The Japanese, whose efforts (in money and expertise) helped to transform so much of British manufacturing, were predicated on EU membership – have still not recovered from the shock of Brexit. Now it is the turn of the Chinese to feel let down.

We are told that Britain cannot trust Huawei, controlled as it is by its government and thus the Chinese Communist Party. China is increasingly called a “hostile power” with malign intentions towards Britain. Where is the evidence for this? Where, exactly, do our interests conflict? Are the Chinese plotting to invade Britain?

More to the point, is it true that using Huawei software or hardware or “non core” component actually compromises personal data or national security? How? Where’s the evidence for that? What are the mechanisms whereby the Chinese spies can snoop on us?
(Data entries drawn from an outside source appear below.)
(** The reply to an NFS request, as libnfs hands it to the callback. *)
Record nfs_reply : Type := mk_reply {
  rep_status : Z;
  rep_fh : Z;
  rep_fattr : fattr;
  rep_has_attr : bool;
  rep_count : Z;
  rep_data : list Z;
  rep_names : list (list Z);
  rep_cookie : Z
}.

(** Invocations of seL4 and of the cspace library, with their arguments. *)
Inductive invocation : Type :=
  | Page_Map (cap pd vaddr rights attr : Z)
  | Page_Unmap (cap : Z)
  | Page_Unify_Instruction (cap : Z)
  | PageTable_Map (cap pd vaddr attr : Z)
  | PageTable_Unmap (cap : Z)
  | Cspace_ut_retype_addr (addr type sizebits : Z)
  | Cspace_copy_cap (cap rights : Z)
  | Cspace_mint_cap (dest cap rights badge : Z)
  | Cspace_delete_cap (cap : Z)
  | Cspace_create
  | Cspace_destroy (cspace : Z)
  | Cspace_save_reply_cap
  | TCB_Configure (tcb fault_ep prio croot vroot ipc_addr ipc_cap : Z)
  | TCB_WriteRegisters (tcb pc sp : Z)
  | Cspace_irq_control_get_cap (irq : Z)
  | IRQHandler_SetEndpoint (irq aep : Z)
  | IRQHandler_Ack (irq : Z)
  | IRQHandler_Clear (irq : Z)
  | Cache_op (op from upto : Z).

(** What SOS does to the outside, in the order it happens. *)
Inductive event : Type :=
  | EvSend (cap label : Z) (mrs : list Z)
  | EvFreeSlot (cap : Z)
  | EvInvoke (i : invocation) (answer : Z)
  | EvRpc (r : rpc)
  | EvSerial (bytes : list Z).

(** The answers of everything SOS does not control: whether malloc finds
    memory, the results of seL4 and of the cspace library, what libnfs does with
    a request, how many bytes the serial port accepts, the contents of
    uninitialised variables, and the handle [mnt_point] of the directory that
    was mounted when the network was set up. *)
Record env : Type := mk_env {
  e_malloc : nat → bool;
  e_sel4 : nat → Z;
  e_rpc : nat → rpc_answer;
  e_serial : nat → Z;
  e_serial_ok : nat → bool;
  e_junk : nat → Z;
  e_mnt : Z
}.

(** The state of SOS; [s_virt] is the static variable of [map_device]. *)
Record sos : Type := mk_sos {
  s_ft : ftab;
  s_swap : swapst;
  s_mem : Z → Z;
  s_heap : gmap Z obj;
  s_brk : Z;
  s_proc : procst;
  s_starting : bool;
  s_vnt : list Z;
  s_con : con_dev;
  s_conr : con_reader;
  s_clock : clockst;
  s_dma : dmast;
  s_virt : Z;
  s_ut : ut_state;
  s_rpcs : list rpc;
  s_log : list event;
  s_env : env;
  s_tick : nat
}.

Definition set_s_ft (v : ftab) (r : sos) : sos :=
  mk_sos v (s_swap r) (s_mem r) (s_heap r) (s_brk r) (s_proc r) (s_starting r) (s_vnt r)
    (s_con r) (s_conr r) (s_clock r) (s_dma r) (s_virt r) (s_ut r) (s_rpcs r) (s_log r)
    (s_env r) (s_tick r).

Definition set_s_swap (v : swapst) (r : sos) : sos :=
  mk_sos (s_ft r) v (s_mem r) (s_heap r) (s_brk r) (s_proc r) (s_starting r) (s_vnt r)
    (s_con r) (s_conr r) (s_clock r) (s_dma r) (s_virt r) (s_ut r) (s_rpcs r) (s_log r)
    (s_env r) (s_tick r).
No one has yet published any kind of dossier, dodgy or otherwise, on China’s supposed methods of future mass espionage.

Could it be, perhaps, that parts of the Conservative Party have been seized by an attack of Sinophobia? The government has been panicked by a potential defeat at the hands of rebel backbenchers – mostly Eurosceptics, now virally mutating into Sinosceptics.

The paranoia – but nothing else – is real. It is strongly reminiscent of previous episodes of Sinophobia, such as the late-Victorian panic about supposed Chinese-run opium dens and a sinister slave trade in the East End of London. The usual racial stereotypes and slurs about untrustworthy Chinese seem to be emerging once again, this time directed against a company that happens to make phones.
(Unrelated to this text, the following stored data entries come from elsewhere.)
(* ===== verification/Nfs.v ===== *)
(** NFS requests and replies (libs/libnfs/src/nfs.c).

    Each request writes its arguments behind the RPC header and hands the packet
    to [rpc_send] with the function that takes the reply apart and calls the
    client back. *)

From S2P Require Import Prelude UtAllocator Sos Pbuf Rpc.

Definition NFS_NUMBER : Z := 100003.
Definition NFS_VERSION : Z := 2.
Definition NFSPROC_GETATTR : Z := 1.
Definition NFSPROC_LOOKUP : Z := 4.
Definition NFSPROC_READ : Z := 6.
Definition NFSPROC_WRITE : Z := 8.
Definition NFSPROC_CREATE : Z := 9.
Definition NFSPROC_REMOVE : Z := 10.
Definition NFSPROC_READDIR : Z := 16.
Definition READDIR_BUF_SIZE : Z := 1024.
Definition NFSERR_COMM : Z := 200.
Definition FHSIZE : Z := 32.

(** [fhandle_t] is an opaque array of [FHSIZE] bytes, kept as the number they
    make up. *)
Definition fh_bytes (fh : Z) : list Z :=
  (λ i : nat, fh / 2 ^ (8 * Z.of_nat i) mod 2 ^ 8) <$> seq 0 (Z.to_nat FHSIZE).

Definition fh_of (l : list Z) : Z := foldr (λ b n, b + 2 ^ 8 * n) 0 l.

(** [fattr_t] is an array of 17 words; the clients read the mode (1), the size
    (5) and the time of the last modification (13 and 14). *)
Definition FATTR_SIZE : Z := 68.

Definition fattr_of (ws : list Z) : fattr :=
  let w i := default 0 (ws !! i) in
  mk_fattr (w 1%nat) (w 5%nat) (w 13%nat, w 14%nat).

(** [sattr_t]. *)
Record sattr_t : Type := mk_sattr {
  sa_mode : Z; sa_uid : Z; sa_gid : Z; sa_size : Z;
  sa_atime : Z * Z; sa_mtime : Z * Z
}.

Definition sattr_words (s : sattr_t) : list Z :=
  [sa_mode s; sa_uid s; sa_gid s; sa_size s; (sa_atime s).1; (sa_atime s).2;
   (sa_mtime s).1; (sa_mtime s).2].

(** A C string in a byte array. *)
Fixpoint cstr (l : list Z) : list Z :=
  match l with
  | [] => []
  | c :: l' => if c =? 0 then [] else c :: cstr l'
  end.

(** [nfs_timeout], which the clock calls every 100 ms. *)
Definition nfs_timeout : N unit := rpc_timeout 100.

(** * Replies *)

Definition is_null (cb : nfs_callback) : bool := match cb with CbNull => true | _ => false end.

(** [cb(token, ...)]; the client runs when libnfs has nothing left to do but to
    free its own memory. *)
Definition call_back (cb : nfs_callback) (token : Z) (r : nfs_reply) : N unit :=
  modN (λ s, set_r_upcalls (r_upcalls s ++ [mk_upcall cb token r]) s).

(** What every handler starts with: the local variables, of which only [status]
    is initialised, and the status of the reply when its header is fine. *)
Definition reply_start (cb : nfs_callback) : N nfs_reply :=
  _ ← assertN (negb (is_null cb));
  junk ← askN en_stack;
  mret (mk_reply NFSERR_COMM (rep_fh junk) (rep_fattr junk) true 0 [] [] 0).

Definition reply_status (p : pbuf) : outcome (option (Z * Z)) :=
  '(err, pos) ← rpc_read_hdr p;
  if err =? RPCERR_OK then
    '(status, pos) ← pb_readl p pos;
    Ret (Some (status, pos))
  else Ret None.

Definition set_status (status : Z) (r : nfs_reply) : nfs_reply :=
  mk_reply status (rep_fh r) (rep_fattr r) (rep_has_attr r) (rep_count r) (rep_data r)
    (rep_names r) (rep_cookie r).
Definition set_attr (fa : fattr) (r : nfs_reply) : nfs_reply :=
  mk_reply (rep_status r) (rep_fh r) fa (rep_has_attr r) (rep_count r) (rep_data r)
    (rep_names r) (rep_cookie r).
Definition set_fh (fh : Z) (r : nfs_reply) : nfs_reply :=
  mk_reply (rep_status r) fh (rep_fattr r) (rep_has_attr r) (rep_count r) (rep_data r)
    (rep_names r) (rep_cookie r).
Definition set_data (count : Z) (data : list Z) (r : nfs_reply) : nfs_reply :=
  mk_reply (rep_status r) (rep_fh r) (rep_fattr r) (rep_has_attr r) count data
    (rep_names r) (rep_cookie r).
Definition set_names (names : list (list Z)) (cookie : Z) (r : nfs_reply) : nfs_reply :=
  mk_reply (rep_status r) (rep_fh r) (rep_fattr r) (rep_has_attr r) (rep_count r) (rep_data r)
    names cookie.

Definition read_fattr (p : pbuf) (pos : Z) : outcome (fattr * Z) :=
  '(ws, pos) ← pb_read_arrl p FATTR_SIZE pos;
  Ret (fattr_of ws, pos).

Definition _nfs_getattr_cb (cb : nfs_callback) (token : Z) (p : pbuf) : N unit :=
  r ← reply_start cb;
  st ← liftN (reply_status p);
  match st with
  | Some (status, pos) =>
      let r := set_status status r in
      if status =? NFS_OK then
        '(fa, _) ← liftN (read_fattr p pos);
        call_back cb token (set_attr fa r)
      else call_back cb token r
  | None => call_back cb token r
  end.

(** [_nfs_lookup_cb], and [_nfs_create_cb], which is the same. *)
Definition _nfs_lookup_cb (cb : nfs_callback) (token : Z) (p : pbuf) : N unit :=
  r ← reply_start cb;
  st ← liftN (reply_status p);
  match st with
  | Some (status, pos) =>
      let r := set_status status r in
      if status =? NFS_OK then
        '(new_fh, pos) ← liftN (pb_read p FHSIZE pos);
        '(fa, _) ← liftN (read_fattr p pos);
        call_back cb token (set_attr fa (set_fh (fh_of new_fh) r))
      else call_back cb token r
  | None => call_back cb token r
  end.

Definition _nfs_create_cb (cb : nfs_callback) (token : Z) (p : pbuf) : N unit :=
  _nfs_lookup_cb cb token p.

Definition _nfs_read_cb (cb : nfs_callback) (token : Z) (p : pbuf) : N unit :=
  r ← reply_start cb;
  st ← liftN (reply_status p);
  match st with
  | Some (status, pos) =>
      let r := set_status status r in
      if status =? NFS_OK then
        '(fa, pos) ← liftN (read_fattr p pos);
        '(size, pos) ← liftN (pb_readl p pos);
        ok ← askN en_malloc;
        _ ← assertN ok;
        '(data, _) ← liftN (pb_read p (i32 size) pos);
        call_back cb token (set_data (i32 size) data (set_attr fa r))
      else call_back cb token r
  | None => call_back cb token r
  end.

(** The token is that of the wrapper, which is freed after the call. *)
Definition _nfs_write_cb (cb : nfs_callback) (token : Z) (p : pbuf) : N unit :=
  r ← reply_start cb;
  st ← liftN (reply_status p);
  r ← match st with
      | Some (status, pos) =>
          let r := set_status status r in
          if status =? NFS_OK then
            '(fa, _) ← liftN (read_fattr p pos);
            mret (set_attr fa r)
          else mret r
      | None => mret r
      end;
  wraps ← getsN r_wraps;
  match wraps !! token with
  | Some (t_token, t_count) =>
      _ ← call_back cb t_token (set_data t_count [] r);
      modN (λ s, set_r_wraps (delete token (r_wraps s)) s)
  | None => failN Dangling
  end.

Definition _nfs_remove_cb (cb : nfs_callback) (token : Z) (p : pbuf) : N unit :=
  r ← reply_start cb;
  st ← liftN (reply_status p);
  match st with
  | Some (status, _) => call_back cb token (set_status status r)
  | None => call_back cb token r
  end.

(** The loop of [_nfs_readdir_cb]: the names, in order, and the last cookie. *)
Fixpoint readdir_entries (fuel : nat) (p : pbuf) (pos cookie : Z) :
    N (list (list Z) * Z) :=
  match fuel with
  | O => failN OutOfFuel
  | S fuel' =>
      '(more, pos) ← liftN (pb_readl p pos);
      if more =? 0 then mret ([], cookie) else
      '(fileid, pos) ← liftN (pb_readl p pos);
      '(size, pos) ← liftN (pb_readl p pos);
      ok ← askN en_malloc;
      if negb ok then (if size =? 0 then failN NullDeref else failN AssertFail) else
      '(name, pos) ← liftN (pb_read p (i32 size) pos);
      let pos := pb_alignl pos in
      '(next_cookie, pos) ← liftN (pb_readl p pos);
      ok ← askN en_malloc;
      if negb ok then failN NullDeref else
      '(names, last) ← readdir_entries fuel' p pos next_cookie;
      mret (cstr name :: names, last)
  end.

(** An entry takes 16 bytes at least. *)
Definition readdir_fuel (p : pbuf) : nat := S (Z.to_nat (tot_len p)).

Definition _nfs_readdir_cb (cb : nfs_callback) (token : Z) (p : pbuf) : N unit :=
  r ← reply_start cb;
  st ← liftN (reply_status p);
  match st with
  | Some (status, pos) =>
      let r := set_status status r in
      if status =? NFS_OK then
        '(names, cookie) ← readdir_entries (readdir_fuel p) p pos 0;
        ok ← askN en_malloc;
        _ ← assertN ok;
        call_back cb token (set_names names cookie r)
      else call_back cb token r
  | None => call_back cb token r
  end.

(** * Requests *)

(** The end of the requests: [rpc_send] on the connection to the NFS server. *)
Definition nfs_send (r : pbuf * Z) (func : rpc_func) (cb : nfs_callback) (token : Z) : N Z :=
  pcb ← getsN r_nfs_pcb;
  rpc_send r.1 r.2 pcb func cb token.

Definition nfs_getattr (fh : Z) (cb : nfs_callback) (token : Z) : N Z :=
  b ← rpcpbuf_init NFS_NUMBER NFS_VERSION NFSPROC_GETATTR;
  match b with
  | None => mret RPCERR_NOBUF
  | Some (p, pos) =>
      r ← liftN (pb_write p (fh_bytes fh) FHSIZE pos);
      nfs_send r nfs_getattr_cb cb token
  end.

(** A file handle and a name, which several requests start with. *)
Definition write_dirop (p : pbuf) (fh : Z) (name : list Z) (pos : Z) : outcome (pbuf * Z) :=
  '(p, pos) ← pb_write p (fh_bytes fh) FHSIZE pos;
  pb_write_str p (name ++ [0]) (Zlength name) pos.

Definition nfs_lookup (cwd : Z) (name : list Z) (cb : nfs_callback) (token : Z) : N Z :=
  b ← rpcpbuf_init NFS_NUMBER NFS_VERSION NFSPROC_LOOKUP;
  match b with
  | None => mret RPCERR_NOBUF
  | Some (p, pos) =>
      r ← liftN (write_dirop p cwd name pos);
      nfs_send r nfs_lookup_cb cb token
  end.

Definition nfs_read (fh offset count : Z) (cb : nfs_callback) (token : Z) : N Z :=
  b ← rpcpbuf_init NFS_NUMBER NFS_VERSION NFSPROC_READ;
  match b with
  | None => mret RPCERR_NOBUF
  | Some (p, pos) =>
      r ← liftN ('(p, pos) ← pb_write p (fh_bytes fh) FHSIZE pos;
                 '(p, pos) ← pb_writel p (u32 offset) pos;
                 '(p, pos) ← pb_writel p (u32 count) pos;
                 pb_writel p 0 pos);
      nfs_send r nfs_read_cb cb token
  end.

(** The arguments of a write, and how many bytes fitted. *)
Definition write_args (p : pbuf) (fh offset count : Z) (data : list Z) (pos : Z) :
    outcome (pbuf * Z * Z) :=
  '(p, pos) ← pb_write p (fh_bytes fh) FHSIZE pos;
  '(p, pos) ← pb_writel p 0 pos;
  '(p, pos) ← pb_writel p (u32 offset) pos;
  '(p, pos) ← pb_writel p 0 pos;
  let limit := i32 (tot_len p - pos - 4) in
  let count := if limit <? count then limit else count in
  '(p, pos) ← pb_writel p (u32 count) pos;
  '(p, pos) ← pb_write p data count pos;
  Ret (p, pb_alignl pos, count).

Definition nfs_write (fh offset count : Z) (data : list Z) (cb : nfs_callback) (token : Z) : N Z :=
  ok ← askN en_malloc;
  if negb ok then mret RPCERR_NOMEM else
  t ← fresh;
  b ← rpcpbuf_init NFS_NUMBER NFS_VERSION NFSPROC_WRITE;
  match b with
  | None => mret RPCERR_NOBUF
  | Some (p, pos) =>
      '(p, pos, count) ← liftN (write_args p fh offset count data pos);
      _ ← modN (λ s, set_r_wraps (<[t := (token, count)]> (r_wraps s)) s);
      err ← nfs_send (p, pos) nfs_write_cb cb t;
      _ ← (if negb (err =? 0) then modN (λ s, set_r_wraps (delete t (r_wraps s)) s) else mret tt);
      mret err
  end.

Definition nfs_create (fh : Z) (name : list Z) (sat : sattr_t) (cb : nfs_callback) (token : Z) :
    N Z :=
  b ← rpcpbuf_init NFS_NUMBER NFS_VERSION NFSPROC_CREATE;
  match b with
  | None => mret RPCERR_NOBUF
  | Some (p, pos) =>
      r ← liftN ('(p, pos) ← write_dirop p fh name pos;
                 pb_write_arrl p (sattr_words sat) pos);
      nfs_send r nfs_create_cb cb token
  end.

Definition nfs_remove (fh : Z) (name : list Z) (cb : nfs_callback) (token : Z) : N Z :=
  b ← rpcpbuf_init NFS_NUMBER NFS_VERSION NFSPROC_REMOVE;
  match b with
  | None => mret RPCERR_NOBUF
  | Some (p, pos) =>
      r ← liftN (write_dirop p fh name pos);
      nfs_send r nfs_remove_cb cb token
  end.

Definition nfs_readdir (pfh cookie : Z) (cb : nfs_callback) (token : Z) : N Z :=
  b ← rpcpbuf_init NFS_NUMBER NFS_VERSION NFSPROC_READDIR;
  match b with
  | None => mret RPCERR_NOBUF
  | Some (p, pos) =>
      r ← liftN ('(p, pos) ← pb_write p (fh_bytes pfh) FHSIZE pos;
                 '(p, pos) ← pb_writel p (u32 cookie) pos;
                 pb_writel p READDIR_BUF_SIZE pos);
      nfs_send r nfs_readdir_cb cb token
  end.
There are still people out there who really do think the Chinese invented the novel coronavirus that causes Covid-19 in a lab in Wuhan and then unleashed it on the west in another bid for world domination. Some of those people are in the White House, and call it “kung flu”. Some are Tory MPs.

It is certainly true that the People’s Republic of China is no paradise for human rights. Britain has to try and stand up for Hong Kong, legally and morally – and, for that matter, the Uighur Muslims, the Tibetans and anyone across the People’s Republic who is persecuted.

Yes, China is a known routine abuser of human rights, but will banning Huawei in Britain actually make matters better or worse? It could conceivably make things even more difficult for the people of Hong Kong, so rapid has the relationship between the UK and China deteriorated. Militarily there is nothing that can be done by the British to protect the people of Hong Kong, and, in fact, even when it was still part of the British empire. The British were fortunate that the Red Guards or People’s Liberation Army never walked in and reclaimed it during that period.

Comically, the navy is to send an aircraft carrier, HMS Queen Elizabeth to the South China Sea, to show Beijing we mean business: gunboat diplomacy. Maybe the Chinese secret service will be able to find out whether there are yet any aircraft on our aircraft carrier?

It is not obvious, at any rate, that chucking Huawei out of the plan for Britain’s 5G roll out will make the Chinese politburo relent over Hong Kong’s repressive new laws; that we know.

The truth is that there is a superpower rivalry between America and China and Britain is caught in the crossfire. We are being bullied, not by the Chinese but by the Americans, to take sides in their tech-trade war with Beijing, even thought this is not in the British national interest.

A bunch of unbalanced Tory backbenchers are pushing our government around. We are going to have mobile phone outages, weak and outdated telecoms, and lower national productivity, just to please Donald Trump – who himself might be gone in a few months.

I wonder what Britain’s reward will be? We’ve not heard anything yet, but then again the signal strength is poor.